Bitcoin is gradually integrating into daily life through rewards and payments, driving broader demand for self-custody of coins.

Fold Holdings has launched a Bitcoin credit card based on the Visa network, supported by Stripe, allowing users to earn up to 3.5% Bitcoin cashback on every purchase.

Long Tail Market: The Future Landscape of Value Storage

According to strength classification, there is also a clear "long tail" phenomenon in the value storage and strategic reserve market.

This long tail market consists of a large number of small and medium-sized countries beyond the five permanent members, numerous enterprises, and an even larger number of individuals with some idle funds.

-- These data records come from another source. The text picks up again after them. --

(* ===== verification/Bytes.v ===== *)
(** * Bytes: byte strings, little-endian integers and CRC-32C

    What the journal uses of the Go libraries [encoding/binary], [hash/crc32]
    (Castagnoli table) and [bytes]: bytes are integers in [0, 256), a byte slice
    is a list of them, a Go string is the list of its bytes. *)

From S2P Require Import Prelude.

(** ** Bytes and strings *)

Definition bytes_ok (l : list Z) : Prop := Forall is_u8 l.

Definition byte_of_ascii (a : Ascii.ascii) : Z := Z.of_N (Ascii.N_of_ascii a).
Definition ascii_of_byte (b : Z) : Ascii.ascii := Ascii.ascii_of_N (Z.to_N b).

(** [[]byte(s)] and [string(b)]. *)
Fixpoint bytes_of_string (s : string) : list Z :=
  match s with
  | EmptyString => []
  | String a s' => byte_of_ascii a :: bytes_of_string s'
  end.
Fixpoint string_of_bytes (l : list Z) : string :=
  match l with
  | [] => EmptyString
  | b :: l' => String (ascii_of_byte b) (string_of_bytes l')
  end.

(** [len(s)]. *)
Definition string_len (s : string) : nat := length (bytes_of_string s).

Lemma byte_of_ascii_ok a : is_u8 (byte_of_ascii a).
Proof. pose proof (Ascii.N_ascii_bounded a). unfold is_u8, byte_of_ascii. lia. Qed.

Lemma bytes_of_string_ok s : bytes_ok (bytes_of_string s).
Proof. induction s; simpl; constructor; auto using byte_of_ascii_ok. Qed.

Lemma string_bytes s : string_of_bytes (bytes_of_string s) = s.
Proof.
  induction s as [|a s IH]; simpl; [done|]. rewrite IH. f_equal.
  unfold ascii_of_byte, byte_of_ascii. by rewrite N2Z.id, Ascii.ascii_N_embedding.
Qed.

Lemma bytes_string l : bytes_ok l -> bytes_of_string (string_of_bytes l) = l.
Proof.
  induction 1 as [|b l Hb Hl IH]; simpl; [done|]. rewrite IH. f_equal.
  unfold ascii_of_byte, byte_of_ascii, is_u8 in *. rewrite Ascii.N_ascii_embedding by lia. lia.
Qed.

(** ** Little-endian integers *)

(** The [n] low bytes of [z], least significant first. *)
Fixpoint le (n : nat) (z : Z) : list Z :=
  match n with
  | O => []
  | S n' => z mod 256 :: le n' (z / 256)
  end.

Fixpoint le_value (l : list Z) : Z :=
  match l with
  | [] => 0
  | b :: l' => b + 256 * le_value l'
  end.

Lemma le_length n z : length (le n z) = n.
Proof. revert z. induction n as [|n IH]; intros z; simpl; auto. Qed.

Lemma le_bytes_ok n z : bytes_ok (le n z).
Proof.
  revert z. induction n as [|n IH]; intros z; simpl; constructor; [|apply IH].
  unfold is_u8. apply Z.mod_pos_bound. lia.
Qed.

Lemma le_value_le n z : le_value (le n z) = z mod 256 ^ Z.of_nat n.
Proof.
  revert z. induction n as [|n IH]; intros z; [simpl; by rewrite Z.mod_1_r|].
  cbn [le le_value]. rewrite IH. rewrite Nat2Z.inj_succ, Z.pow_succ_r by lia.
  rewrite Z.rem_mul_r by (try apply Z.pow_nonzero; lia). lia.
Qed.

Lemma le_value_range l : bytes_ok l -> 0 <= le_value l < 256 ^ Z.of_nat (length l).
Proof.
  induction 1 as [|b l Hb Hl IH]; [simpl; lia|]. cbn [le_value length].
  rewrite Nat2Z.inj_succ, Z.pow_succ_r by lia. unfold is_u8 in Hb. lia.
Qed.

Lemma le_value_inj l l' :
  bytes_ok l -> bytes_ok l' -> length l = length l' -> le_value l = le_value l' -> l = l'.
Proof.
  intros H. revert l'. induction H as [|b l Hb Hl IH]; intros l' Hl' Hlen E.
  { by destruct l'. }
  destruct l' as [|b' l']; [done|]. apply Forall_cons in Hl' as [Hb' Hl']. simpl in *.
  unfold is_u8 in *. assert (b = b') as -> by lia. f_equal. apply IH; auto; lia.
Qed.

(** ** CRC-32C *)

(** One bit of the reflected polynomial division. *)
Definition crc_poly : Z := 0x82F63B78.
Definition crc_bit (c : Z) : Z :=
  if Z.odd c then Z.lxor (Z.shiftr c 1) crc_poly else Z.shiftr c 1.

(** An entry of the table [crc32.MakeTable] builds. *)
Definition crc_bits8 (c : Z) : Z :=
  crc_bit (crc_bit (crc_bit (crc_bit (crc_bit (crc_bit (crc_bit (crc_bit c))))))).

Definition crc_byte (c b : Z) : Z :=
  Z.lxor (crc_bits8 (Z.land (Z.lxor c b) 255)) (Z.shiftr c 8).

Definition crc_all (c : Z) (l : list Z) : Z := fold_left crc_byte l c.

(** [crc32.Checksum(data, crcTable)]. *)
Definition crc32c (l : list Z) : Z := Z.lxor (crc_all 0xFFFFFFFF l) 0xFFFFFFFF.

Lemma crc_check_value : crc32c (bytes_of_string "123456789") = 0xE3069283.
Proof. vm_compute. reflexivity. Qed.

(** *** A change of one byte always changes the checksum *)

Lemma lxor_u32 x y : is_u32 x -> is_u32 y -> is_u32 (Z.lxor x y).
Proof.
  unfold is_u32. intros Hx Hy. assert (0 <= Z.lxor x y) by (apply Z.lxor_nonneg; lia).
  split; [done|]. destruct (decide (Z.lxor x y = 0)) as [->|Hne]; [lia|].
  change 4294967296 with (2 ^ 32) in *. apply Z.log2_lt_pow2; [lia|].
  pose proof (Z.log2_lxor x y ltac:(lia) ltac:(lia)) as HL.
  assert (forall z, 0 <= z < 2 ^ 32 -> Z.log2 z < 32) as Hlog.
  { intros z Hz. destruct (decide (z = 0)) as [->|]; [done|]. apply Z.log2_lt_pow2; lia. }
  pose proof (Hlog x). pose proof (Hlog y). lia.
Qed.

Lemma shiftr_u32 x n : 0 <= n -> is_u32 x -> is_u32 (Z.shiftr x n).
Proof.
  unfold is_u32. intros Hn Hx. rewrite Z.shiftr_div_pow2 by done.
  pose proof (Z.pow_pos_nonneg 2 n ltac:(lia) Hn). split; [apply Z.div_pos; lia|].
  apply Z.le_lt_trans with x; [|lia]. apply Z.div_le_upper_bound; nia.
Qed.

Lemma crc_bit_range c : is_u32 c -> is_u32 (crc_bit c).
Proof.
  intros Hc. unfold crc_bit. destruct (Z.odd c); [apply lxor_u32; [|by vm_compute]|]; by apply shiftr_u32.
Qed.

(** The table entries are distinguished by their top byte. *)
Lemma crc_table_top :
  NoDup (map (fun i => Z.shiftr (crc_bits8 (Z.of_nat i)) 24) (seq 0 256)).
Proof.
  assert (forall l : list Z, bool_decide (NoDup l) = true -> NoDup l) as H
    by (intros l; apply bool_decide_eq_true_1).
  apply H. vm_compute. reflexivity.
Qed.

Lemma crc_bits8_top i j :
  is_u8 i -> is_u8 j ->
  Z.shiftr (crc_bits8 i) 24 = Z.shiftr (crc_bits8 j) 24 -> i = j.
Proof.
  unfold is_u8. intros Hi Hj E.
  assert (Z.to_nat i = Z.to_nat j); [|lia].
  apply (NoDup_lookup _ (Z.to_nat i) (Z.to_nat j) (Z.shiftr (crc_bits8 i) 24) crc_table_top).
  - rewrite list_lookup_fmap, lookup_seq_lt by lia. simpl. by rewrite Z2Nat.id by lia.
  - rewrite list_lookup_fmap, lookup_seq_lt by lia. simpl. rewrite Z2Nat.id by lia. by rewrite E.
Qed.

Lemma low_byte_ok x : 0 <= x -> is_u8 (Z.land x 255).
Proof.
  intros H. change 255 with (Z.ones 8). rewrite Z.land_ones by lia. unfold is_u8.
  pose proof (Z.mod_pos_bound x (2 ^ 8)). lia.
Qed.

Lemma shiftr_byte_zero b : is_u8 b -> Z.shiftr b 8 = 0.
Proof. unfold is_u8. intros H. rewrite Z.shiftr_div_pow2 by lia. apply Z.div_small. lia. Qed.

Lemma shiftr_8_24 c : is_u32 c -> Z.shiftr (Z.shiftr c 8) 24 = 0.
Proof.
  unfold is_u32. intros H. rewrite Z.shiftr_shiftr by lia. rewrite Z.shiftr_div_pow2 by lia.
  apply Z.div_small. lia.
Qed.

(** The state splits into its low byte and the rest. *)
Lemma split_low_byte c : c = Z.lor (Z.shiftl (Z.shiftr c 8) 8) (Z.land c 255).
Proof.
  apply Z.bits_inj'. intros n Hn. change 255 with (Z.ones 8).
  rewrite Z.lor_spec, Z.land_spec. destruct (decide (n < 8)).
  - rewrite Z.shiftl_spec_low, Z.ones_spec_low by lia. simpl. by rewrite andb_true_r.
  - rewrite Z.shiftl_spec, Z.shiftr_spec, Z.ones_spec_high by lia. rewrite andb_false_r, orb_false_r.
    f_equal. lia.
Qed.

Lemma low_byte_xor x y : Z.land (Z.lxor x y) 255 = Z.lxor (Z.land x 255) (Z.land y 255).
Proof.
  apply Z.bits_inj'. intros n Hn. rewrite !Z.land_spec, !Z.lxor_spec, !Z.land_spec.
  by destruct (Z.testbit x n), (Z.testbit y n), (Z.testbit 255 n).
Qed.

Lemma lxor_cancel_r x y z : Z.lxor x z = Z.lxor y z -> x = y.
Proof.
  assert (forall u, Z.lxor (Z.lxor u z) z = u) as H.
  { intros u. by rewrite Z.lxor_assoc, Z.lxor_nilpotent, Z.lxor_0_r. }
  intros E. by rewrite <-(H x), E, H.
Qed.

Lemma lxor_cancel_l x y z : Z.lxor z x = Z.lxor z y -> x = y.
Proof. rewrite !(Z.lxor_comm z). apply lxor_cancel_r. Qed.

Lemma crc_bits8_range c : is_u32 c -> is_u32 (crc_bits8 c).
Proof. intros. unfold crc_bits8. by repeat apply crc_bit_range. Qed.

Lemma low_byte_id b : is_u8 b -> Z.land b 255 = b.
Proof.
  unfold is_u8. intros H. change 255 with (Z.ones 8). rewrite Z.land_ones by lia.
  apply Z.mod_small. lia.
Qed.

Lemma crc_byte_inj_byte c b b' :
  is_u32 c -> is_u8 b -> is_u8 b' -> crc_byte c b = crc_byte c b' -> b = b'.
Proof.
  intros Hc Hb Hb' E. unfold crc_byte in E. apply lxor_cancel_r in E.
  assert (0 <= Z.lxor c b) as H1 by (apply Z.lxor_nonneg; unfold is_u32, is_u8 in *; lia).
  assert (0 <= Z.lxor c b') as H2 by (apply Z.lxor_nonneg; unfold is_u32, is_u8 in *; lia).
  apply (f_equal (fun x => Z.shiftr x 24)), crc_bits8_top in E; [|by apply low_byte_ok..].
  rewrite !low_byte_xor in E. apply lxor_cancel_l in E. by rewrite !low_byte_id in E.
Qed.

Lemma crc_byte_inj_state c c' b :
  is_u32 c -> is_u32 c' -> is_u8 b -> crc_byte c b = crc_byte c' b -> c = c'.
Proof.
  intros Hc Hc' Hb E. unfold crc_byte in E.
  assert (0 <= Z.lxor c b) as H1 by (apply Z.lxor_nonneg; unfold is_u32, is_u8 in *; lia).
  assert (0 <= Z.lxor c' b) as H2 by (apply Z.lxor_nonneg; unfold is_u32, is_u8 in *; lia).
  pose proof (f_equal (fun x => Z.shiftr x 24) E) as Et. simpl in Et.
  rewrite !Z.shiftr_lxor, !shiftr_8_24, !Z.lxor_0_r in Et by done.
  apply crc_bits8_top in Et; [|by apply low_byte_ok..]. rewrite Et in E. apply lxor_cancel_l in E.
  rewrite !low_byte_xor in Et. apply lxor_cancel_r in Et.
  by rewrite (split_low_byte c), (split_low_byte c'), E, Et.
Qed.

Lemma crc_byte_range c b : is_u32 c -> is_u8 b -> is_u32 (crc_byte c b).
Proof.
  intros Hc Hb. unfold crc_byte. apply lxor_u32; [|by apply shiftr_u32]. apply crc_bits8_range.
  assert (is_u8 (Z.land (Z.lxor c b) 255)); [|unfold is_u32, is_u8 in *; lia].
  apply low_byte_ok, Z.lxor_nonneg. unfold is_u32, is_u8 in *. lia.
Qed.

Lemma crc_all_range c l : is_u32 c -> bytes_ok l -> is_u32 (crc_all c l).
Proof.
  intros Hc Hl. revert c Hc. induction Hl as [|b l Hb Hl IH]; intros c Hc; simpl; [done|].
  apply IH. by apply crc_byte_range.
Qed.

Lemma crc_all_inj c c' l :
  is_u32 c -> is_u32 c' -> bytes_ok l -> crc_all c l = crc_all c' l -> c = c'.
Proof.
  intros Hc Hc' Hl. revert c c' Hc Hc'. induction Hl as [|b l Hb Hl IH]; intros c c' Hc Hc' E; [done|].
  simpl in E. apply IH in E; [|by apply crc_byte_range..]. by eapply crc_byte_inj_state.
Qed.

(** Two messages that differ in exactly one byte have different checksums. *)
Lemma crc32c_one_byte l1 b b' l2 :
  bytes_ok l1 -> is_u8 b -> is_u8 b' -> bytes_ok l2 ->
  crc32c (l1 ++ b :: l2) = crc32c (l1 ++ b' :: l2) -> b = b'.
Proof.
  intros H1 Hb Hb' H2 E. unfold crc32c in E. apply lxor_cancel_r in E.
  unfold crc_all in E. rewrite !fold_left_app in E. simpl in E.
  assert (is_u32 (crc_all 0xFFFFFFFF l1)) as Hs by (by apply crc_all_range).
  apply crc_all_inj in E; [|by apply crc_byte_range..|done]. by eapply crc_byte_inj_byte.
Qed.

Lemma crc32c_range l : bytes_ok l -> is_u32 (crc32c l).
Proof. intros Hl. apply lxor_u32; [by apply crc_all_range|by vm_compute]. Qed.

● According to long tail theory, when distribution costs, inventory costs, and search costs approach zero, demand spreads from "head blockbuster" to countless "tail niche" products. The future of commerce and culture lies not in the head representing "best-selling products" on the traditional demand curve, but in the long tail representing "niche products" that are often forgotten.

In the value storage market, gold will retreat from the long tail market, primarily concentrating on the head market. The long tail market will gradually belong to BTC. According to long tail theory, the scale ratio between the head market and the long tail market may be evenly split—this is the so-called "fat tail" distribution.

Goldman's latest research estimates that gold currently accounts for about 6% of global investment portfolios, while Bitcoin accounts for only about 0.6%, which is roughly one-tenth of gold. Behind this data lies the application of long tail theory—the head market dominated by gold and the long tail market dominated by Bitcoin are jointly forming a complete picture of value storage.